Work out how many lines of the listing below contain the word "Lemma". Respond with that number only.
::: DATA FOR THIS EXERCISE
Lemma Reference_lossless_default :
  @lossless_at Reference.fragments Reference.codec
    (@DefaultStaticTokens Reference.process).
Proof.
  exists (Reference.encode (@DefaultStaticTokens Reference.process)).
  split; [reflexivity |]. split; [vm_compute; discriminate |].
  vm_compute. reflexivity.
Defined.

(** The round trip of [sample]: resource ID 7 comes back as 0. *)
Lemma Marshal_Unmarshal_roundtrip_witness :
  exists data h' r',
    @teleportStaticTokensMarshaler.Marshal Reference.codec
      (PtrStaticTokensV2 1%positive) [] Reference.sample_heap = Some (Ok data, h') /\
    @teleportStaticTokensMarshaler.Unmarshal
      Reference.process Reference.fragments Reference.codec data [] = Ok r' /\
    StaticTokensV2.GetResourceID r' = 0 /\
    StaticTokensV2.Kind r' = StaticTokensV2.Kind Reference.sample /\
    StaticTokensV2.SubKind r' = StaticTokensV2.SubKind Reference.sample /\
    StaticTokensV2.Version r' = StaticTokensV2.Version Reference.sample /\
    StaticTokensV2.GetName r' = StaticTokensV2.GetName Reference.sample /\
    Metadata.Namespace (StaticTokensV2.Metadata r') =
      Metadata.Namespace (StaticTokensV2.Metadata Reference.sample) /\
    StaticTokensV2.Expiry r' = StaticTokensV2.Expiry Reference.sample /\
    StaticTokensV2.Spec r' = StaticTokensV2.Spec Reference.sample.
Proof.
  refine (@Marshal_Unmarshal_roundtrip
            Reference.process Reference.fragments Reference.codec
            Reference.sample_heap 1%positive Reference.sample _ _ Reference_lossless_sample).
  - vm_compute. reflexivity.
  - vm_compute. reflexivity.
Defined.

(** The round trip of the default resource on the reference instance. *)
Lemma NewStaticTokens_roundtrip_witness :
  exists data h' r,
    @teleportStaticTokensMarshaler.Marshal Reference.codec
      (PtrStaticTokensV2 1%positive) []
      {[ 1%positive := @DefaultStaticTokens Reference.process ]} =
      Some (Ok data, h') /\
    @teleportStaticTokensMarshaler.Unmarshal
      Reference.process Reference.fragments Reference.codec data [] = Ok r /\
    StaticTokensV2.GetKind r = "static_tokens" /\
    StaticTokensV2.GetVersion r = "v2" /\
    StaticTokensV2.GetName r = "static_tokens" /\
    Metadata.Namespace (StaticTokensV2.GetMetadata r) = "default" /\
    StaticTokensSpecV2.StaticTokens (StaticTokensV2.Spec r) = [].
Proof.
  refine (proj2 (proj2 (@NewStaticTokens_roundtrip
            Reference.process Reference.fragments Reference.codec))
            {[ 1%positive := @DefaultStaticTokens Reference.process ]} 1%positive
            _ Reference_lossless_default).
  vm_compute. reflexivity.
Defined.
::::::
### SOLUTION
3